Durant ces dernières décennies, Madagascar est le seul pays au monde à présenter une tendance à la baisse de son PIB par habitant. La chute des investissements privés figure parmi les raisons de cette situation.
Des experts de la Banque mondiale ont présenté les tendances économiques à long terme de Madagascar à Ankatso mardi. Résultats, le pays est l'u n des rares à avoir connu une baisse tendancielle du revenu par
habitant sur le long terme (entre 1970 et 2020). Sur une période plus longue, les 70 dernières années, la Grande île est le seul pays au monde à présenter une tendance à la baisse du PIB par habitant.
À titre d'exemple, il est chiffré à 581,3 dollars en 1980 pour baisser à 500,5 dollars en 2021. La plupart des pertes se sont produites au cours d'une période de déclin allant du début des années 1970 au milieu des années 1990. Cet intervalle 1970-2020 est cependant entrecoupé de brèves périodes de croissance, mais pas assez conséquentes. Plus tard, les gains obtenus pendant les courtes périodes de stabilité relative ont été annulés par des crises, notamment l'instabilité politique en 2001-2002, la crise politique en 2009-2012 et la pandémie de Covid-19 en 2020.
En effet, le PIB par habitant a légèrement augmenté entre 2013 et 2019 mais a ensuite chuté de façon spectaculaire, soit une baisse de 2,3% en moyenne sur la période 2012-2022 indiquent les chiffres. Le peu de gains en termes de PIB par tête pendant cette période a été anéanti par la pandémie
souligne Francis Muamba Mulangu, économiste de la Banque mondiale.
Mutation
En outre, selon Francis Muamba Mulangu, la transformation structurelle a été lente et limitée entre la période 2000 et 2019. En fait, une économie acquiert de la transformation structurelle lorsqu'elle opère une mutation de production des produits primaires bruts vers des produits manufacturés, à valeur ajoutée plus élevée que les premiers. Cette lenteur est causée par la domination du secteur primaire. L'agriculture est un des secteurs qui occupe une plus grande part dans le PIB, soit dans les 20%.

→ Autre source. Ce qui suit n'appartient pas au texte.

(** A new tag goes to the first line that [init] left, when the written
    lines carry stamps of at least 1. *)
Lemma one_set_fill (E b : Z) pre m st addr :
  (length pre + S m = Z.to_nat E)%nat →
  Forall (written 1 (Z.shiftr addr b)) pre →
  getData addr (one_set E b pre (S m) st)
  = one_set E b (pre ++ [mk_line 1 (Z.shiftr addr b) (lru_count st)]) m
      (mk_stats (hits st) (uint_incr (misses st)) (evictions st)
         (ullong_incr (lru_count st))).
Proof.
  intros Hlen Hpre. unfold getData.
  rewrite one_set_set_of, one_set_tag_of.
  change (cache (one_set E b pre (S m) st) !!! 0%nat)
    with (pre ++ replicate (S m) (mk_line 0 0 0)).
  change (assoc (args (one_set E b pre (S m) st))) with E.
  rewrite (one_set_find_None E pre (S m) _ 1) by done.
  unfold evict.
  change (cache (set_stats _ (one_set E b pre (S m) st)) !!! 0%nat)
    with (pre ++ replicate (S m) (mk_line 0 0 0)).
  change (assoc (args (set_stats _ (one_set E b pre (S m) st)))) with E.
  assert (∀ j, (j < length pre)%nat →
               1 ≤ lru ((pre ++ replicate (S m) (mk_line 0 0 0)) !!! j) ≤ ULLONG_MAX)
    as Hlo.
  { intros j Hj. destruct (lookup_lt_is_Some_2 _ _ Hj) as [l Hl].
    rewrite (list_lookup_total_correct _ _ l) by (by rewrite lookup_app_l).
    rewrite Forall_lookup in Hpre. by destruct (Hpre _ _ Hl) as (_ & ? & _). }
  assert (∀ j, (length pre ≤ j < Z.to_nat E)%nat →
               (pre ++ replicate (S m) (mk_line 0 0 0)) !!! j = mk_line 0 0 0)
    as Hhi.
  { intros j Hj. apply list_lookup_total_correct.
    rewrite lookup_app_r by lia. apply lookup_replicate. split; [done|lia]. }
  assert (victim (pre ++ replicate (S m) (mk_line 0 0 0)) E = length pre) as ->.
  { apply victim_unique; [lia| |lia| |].
    - intros j Hj. destruct (decide (j < length pre)%nat).
      + unfold ULONG_MAX. unfold ULLONG_MAX in Hlo. apply Hlo. done.
      + rewrite Hhi by lia. cbn [lru]. unfold ULONG_MAX. lia.
    - intros j Hj. rewrite (Hhi (length pre)) by lia. cbn [lru].
      destruct (decide (j < length pre)%nat).
      + pose proof (Hlo j ltac:(done)). lia.
      + rewrite Hhi by lia. cbn [lru]. lia.
    - intros j Hj. rewrite (Hhi (length pre)) by lia. cbn [lru].
      pose proof (Hlo j Hj). lia. }
  rewrite Hhi by lia. simpl.
  unfold one_set. f_equal. f_equal.
  rewrite insert_app_r_alt by lia. rewrite Nat.sub_diag. simpl.
  by rewrite <- app_assoc.
Qed.

(** When line 0 is valid and no line carries a smaller stamp, a new tag
    takes line 0. *)
Lemma one_set_first_is_victim (E b : Z) (l0 : line_t) (pre : list line_t)
    (m : nat) (tg : Z) :
  1 ≤ E →
  (S (length pre) + m = Z.to_nat E)%nat →
  written 0 tg l0 →
  Forall (written (lru l0) tg) pre →
  (m = 0%nat ∨ lru l0 = 0) →
  let s := (l0 :: pre) ++ replicate m (mk_line 0 0 0) in
  find_line s tg E = None ∧ victim s E = 0%nat.
Proof.
  intros HE Hlen (Hv0 & Hr0 & Ht0) Hpre Hm s. split.
  - apply (one_set_find_None E (l0 :: pre) m tg 0); [done|].
    constructor; [done|]. eapply Forall_impl; [exact Hpre|].
    intros l (? & ? & ?). unfold written. repeat split; try done; lia.
  - assert (∀ j, (j < Z.to_nat E)%nat → lru l0 ≤ lru (s !!! j) ≤ ULLONG_MAX) as Hall.
    { intros j Hj. subst s. destruct j as [|j]; [simpl; lia|].
      change (((l0 :: pre) ++ replicate m (mk_line 0 0 0)) !!! S j)
        with ((pre ++ replicate m (mk_line 0 0 0)) !!! j).
      destruct (decide (j < length pre)%nat) as [Hlt|Hge].
      - destruct (lookup_lt_is_Some_2 _ _ Hlt) as [l Hl].
        rewrite (list_lookup_total_correct _ _ l) by (by rewrite lookup_app_l).
        rewrite Forall_lookup in Hpre. by destruct (Hpre _ _ Hl) as (_ & ? & _).
      - rewrite (list_lookup_total_correct _ _ (mk_line 0 0 0)).
        + cbn [lru]. unfold ULLONG_MAX. lia.
        + rewrite lookup_app_r by lia. apply lookup_replicate. split; [done|lia]. }
    apply victim_unique; [done| |lia| |intros; lia].
    + intros j Hj. unfold ULONG_MAX. pose proof (Hall j Hj) as H.
      unfold ULLONG_MAX in H. lia.
    + intros j Hj. apply Hall. done.
Qed.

Les nouveaux emplois nets cumulatifs sont passés de 500 000 à 3,5 millions d'emplois dans l'agriculture, plus ou moins la même tendance pour les services, tandis qu'ils n'ont pas dépassé les 500.000 en cumul pour l'industrie.

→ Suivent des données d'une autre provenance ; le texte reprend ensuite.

(** C4: the classifier counts the whitespace-separated words of any
    string and answers SHORT below 5 words, MEDIUM from 5 to 19 and LONG
    from 20 on; a string of whitespace only, the empty one included, has
    0 words and is SHORT. *)
Theorem categorize_length_thresholds (content : str) :
  let n := List.length (split content) in
  n = word_starts false content /\
  ((n < 5)%nat -> _categorize_length content = SHORT) /\
  ((5 <= n <= 19)%nat -> _categorize_length content = MEDIUM) /\
  ((20 <= n)%nat -> _categorize_length content = LONG) /\
  (forallb isspace content = true ->
   n = 0%nat /\ _categorize_length content = SHORT).
Proof.
  intros n.
  assert (Hshort : (n < 5)%nat -> _categorize_length content = SHORT).
  { intros H. unfold _categorize_length. fold n.
    destruct (Z.ltb_spec (Z.of_nat n) 5); [reflexivity | lia]. }
  split; [apply split_length|].
  split; [exact Hshort|].
  split; [|split].
  - intros [H5 H19]. unfold _categorize_length. fold n.
    destruct (Z.ltb_spec (Z.of_nat n) 5); [lia|].
    destruct (Z.ltb_spec (Z.of_nat n) 20); [reflexivity | lia].
  - intros H20. unfold _categorize_length. fold n.
    destruct (Z.ltb_spec (Z.of_nat n) 5); [lia|].
    destruct (Z.ltb_spec (Z.of_nat n) 20); [lia | reflexivity].
  - intros Hsp.
    assert (Hn : n = 0%nat).
    { unfold n. rewrite split_length. apply word_starts_all_space. exact Hsp. }
    split; [exact Hn|]. apply Hshort. lia.
Qed.

Lemma categorize_length_thresholds_witness :
  _categorize_length (str_of "a b c d") = SHORT /\
  _categorize_length (str_of "a b c d e") = MEDIUM /\
  _categorize_length
    (str_of "1 2 3 4 5 6 7 8 9 10 11 12 13 14 15 16 17 18 19 20") = LONG /\
  _categorize_length (str_of "  ") = SHORT.
Proof.
  split; [|split; [|split]].
  - destruct (categorize_length_thresholds (str_of "a b c d"))
      as (_ & H & _).
    apply H. simpl. lia.
  - destruct (categorize_length_thresholds (str_of "a b c d e"))
      as (_ & _ & H & _).
    apply H. simpl. lia.
  - destruct (categorize_length_thresholds
                (str_of "1 2 3 4 5 6 7 8 9 10 11 12 13 14 15 16 17 18 19 20"))
      as (_ & _ & _ & H & _).
    apply H. simpl. lia.
  - destruct (categorize_length_thresholds (str_of "  "))
      as (_ & _ & _ & _ & H).
    apply H. reflexivity.
Defined.

Example categorize_empty : _categorize_length [] = SHORT.
Proof. reflexivity. Qed.

Example categorize_nineteen :
  _categorize_length
    (str_of "1 2 3 4 5 6 7 8 9 10 11 12 13 14 15 16 17 18 19") = MEDIUM.
Proof. reflexivity. Qed.

(** ** Python primitives *)

(** [round_binary64] and [float_sub] against the doubles of the machine. *)
Example round_binary64_machine :
  (round_binary64 0.1 == Q_of_double 0x1.999999999999ap-4)%Q /\
  (round_binary64 5.1 == Q_of_double 0x1.4666666666666p+2)%Q /\
  (round_binary64 30.1 == Q_of_double 0x1.e19999999999ap+4)%Q /\
  (round_binary64 (1 # 3) == Q_of_double (1 / 3))%Q /\
  (round_binary64 (9007199254740993 # 1) == Q_of_double 0x1p+53)%Q /\
  (round_binary64 (- (2 # 3)) == Q_of_double (- (2 / 3)))%Q.
Proof. vm_compute. repeat split. Qed.

Example float_sub_machine :
  (float_sub 5.1 0.1
   == Q_of_double (0x1.4666666666666p+2 - 0x1.999999999999ap-4))%Q /\
  (float_sub 30.1 0.1
   == Q_of_double (0x1.e19999999999ap+4 - 0x1.999999999999ap-4))%Q /\
  (float_sub 0.3 0.1 == Q_of_double (0x1.3333333333333p-2
                                     - 0x1.999999999999ap-4))%Q /\
  (float_sub 5.1 0.1 == 5)%Q /\ (float_sub 30.1 0.1 == 30)%Q.
Proof. vm_compute. repeat split. Qed.

Lemma Qltb_lt (a b : Q) : Qltb a b = true <-> (a < b)%Q.
Proof.
  unfold Qltb. rewrite negb_true_iff, <- not_true_iff_false, Qle_bool_iff.
  split; [apply Qnot_le_lt | apply Qlt_not_le].
Qed.

Lemma Qltb_ge (a b : Q) : Qltb a b = false <-> (b <= a)%Q.
Proof.
  unfold Qltb. rewrite negb_false_iff. apply Qle_bool_iff.
Qed.

Lemma py_min_le (a : Q) : (py_min a 1 <= 1)%Q.
Proof.
  unfold py_min. destruct (Qltb 1 a) eqn:H.
  - apply Qle_refl.
  - apply Qltb_ge. exact H.
Qed.

Lemma py_max_ge (a : Q) : (0 <= py_max a 0)%Q.
Proof.
  unfold py_max. destruct (Qltb a 0) eqn:H.
  - apply Qle_refl.
  - apply Qltb_ge. exact H.
Qed.

(** The clamp of the score: whatever the weighted sum is. *)
Lemma clamp_range (x : Q) :
  (0 <= py_min (py_max x 0) 1 <= 1)%Q.
Proof.
  split; [|apply py_min_le].
  unfold py_min. destruct (Qltb 1 (py_max x 0)); [lra | apply py_max_ge].
Qed.

Lemma getitem_last {A} (pre : list A) (m : A) (w : World) :
  getitem (pre ++ [m]) (-1) w = (Return m, w).
Proof.
  unfold getitem. rewrite length_app. cbn [List.length].
  replace (-1 <? 0) with true by reflexivity.
  replace ((0 <=? Z.of_nat (List.length pre + 1) + -1)
           && (Z.of_nat (List.length pre + 1) + -1
               <? Z.of_nat (List.length pre + 1))) with true
    by (symmetry; apply andb_true_iff; split;
        [apply Z.leb_le | apply Z.ltb_lt]; lia).
  replace (Z.to_nat (Z.of_nat (List.length pre + 1) + -1))
    with (List.length pre) by lia.
  rewrite nth_error_app2, Nat.sub_diag by lia. reflexivity.
Qed.

Lemma getitem_second_last {A} (pre : list A) (m2 m1 : A) (w : World) :
  getitem (pre ++ [m2; m1]) (-2) w = (Return m2, w).
Proof.
  unfold getitem. rewrite length_app. cbn [List.length].
  replace (-2 <? 0) with true by reflexivity.
  replace ((0 <=? Z.of_nat (List.length pre + 2) + -2)
           && (Z.of_nat (List.length pre + 2) + -2
               <? Z.of_nat (List.length pre + 2))) with true
    by (symmetry; apply andb_true_iff; split;
        [apply Z.leb_le | apply Z.ltb_lt]; lia).
  replace (Z.to_nat (Z.of_nat (List.length pre + 2) + -2))
    with (List.length pre) by lia.
  rewrite nth_error_app2, Nat.sub_diag by lia. reflexivity.
Qed.

Lemma list_snoc {A} (l : list A) :
  l <> [] -> exists pre m, l = pre ++ [m].
Proof.
  intros H. destruct (exists_last H) as (pre & m & E). eauto.
Qed.

Lemma list_nil_or_snoc {A} (l : list A) :
  l = [] \/ exists pre m, l = pre ++ [m].
Proof.
  destruct l as [|a l]; [left; reflexivity|].
  right. apply list_snoc. discriminate.
Qed.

Les investissements privés ont chuté et la création d'emplois formels a stagné depuis la crise de 2009-2013. En 2010, l'investissement privé s'élevait à plus de 20% du PIB pour finir à moins de 10% en 2022. Cela impacte grandement sur la création d'emplois explique Francis Muamba Mulangu. Selon les chiffres, on enregistre en moyenne 0,35% de création de nouveaux emplois formels par rapport à la main d'œuvre totale employée.
D'ailleurs, pendant la même période, cette création de nouveaux emplois formels n'a jamais dépassé le 0,40% de la main d'œuvre totale employée. Aujourd' hui à Madagascar, une personne éduquée gagnera moins qu'une personne ayant le même niveau d'éducation, même en tenant compte de la différence d'expériences.
Selon l'économiste Mamy Ravelomanana, les pays asiatiques et certains pays d'Amérique latine sont passés par l'industrialisation de leur économie, ce qui explique leur avancée. Pour Madagascar, la structure de l'économie n'a pas grandement changé depuis 1960. " La part du secteur secondaire avoisine les 30 à 40% du PIB dans ces pays, si elle est restée à 18% pour nous. Et d'ailleurs, ce sont en majorité les industries extractives sujettes à la malédiction des ressources naturelles " note-t-il.
L'économiste a également fait part des faiblesses des infrastructures routières. " Madagascar a perdu les deux tiers de ses routes praticables depuis l'indépendance. Les 2 seuls pays derrière Madagascar pour la qualité des routes c'est le Tchad et la Mauritanie, qui sont des déserts " a-t-il rappelé. Il pointe du doigt les élites qui accaparent les richesses et qui font de la cartellisation dans le secteur financier, les télécoms et le circuit de distribution de riz.